*** RECORD EXTRACTS ***

(** Every call made by the blocks is a call of [onSanitize] for a field that
    was handed to the engine and flagged by it, with the request as the block
    of the field has left it. *)
Lemma block_calls req f st :
  inputs st.1 = inputs req ->
  Forall (fun e => exists r g x,
            e = Middleware.OnSanitize r g
            /\ inputs r = inputs req
            /\ handed qs_parse options req g = Some x
            /\ isSanitized (_sanitize x eo) = true
            /\ Middleware.onSanitize options = true
            /\ sanitized_of r g = target (_sanitize x eo)) st.2 ->
  Forall (fun e => exists r g x,
            e = Middleware.OnSanitize r g
            /\ inputs r = inputs req
            /\ handed qs_parse options req g = Some x
            /\ isSanitized (_sanitize x eo) = true
            /\ Middleware.onSanitize options = true
            /\ sanitized_of r g = target (_sanitize x eo)) (blk f st).2.
Proof.
  intros Hin Hall. unfold block.
  rewrite (handed_inputs req st.1 f Hin).
  destruct (handed qs_parse options req f) as [x|] eqn:Hx; [|exact Hall].
  cbn [snd]. apply Forall_app. split; [exact Hall|].
  destruct (isSanitized (_sanitize x eo)) eqn:Hf; [|constructor].
  destruct (Middleware.onSanitize options) eqn:Ho; [|constructor].
  constructor; [|constructor].
  eexists _, f, x. repeat split; try assumption; now destruct f.
Qed.

Lemma run_calls req :
  exists calls,
    (run req).2 = calls ++ [Middleware.Next]
    /\ Forall (fun e => exists r g x,
                 e = Middleware.OnSanitize r g
                 /\ inputs r = inputs req
                 /\ handed qs_parse options req g = Some x
                 /\ isSanitized (_sanitize x eo) = true
                 /\ Middleware.onSanitize options = true
                 /\ sanitized_of r g = target (_sanitize x eo)) calls.
Proof.
  rewrite run_blocks. cbv zeta. cbn [fst snd].
  eexists. split; [reflexivity|].
  repeat (apply block_calls; [now rewrite ?block_inputs|]).
  constructor.
Qed.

*** End of RECORD EXTRACTS ***

# BRIEF
If a line in the entries holds the string "target", copy it.

# TASK OUTPUT
            /\ sanitized_of r g = target (_sanitize x eo)) st.2 ->
            /\ sanitized_of r g = target (_sanitize x eo)) (blk f st).2.
                 /\ sanitized_of r g = target (_sanitize x eo)) calls.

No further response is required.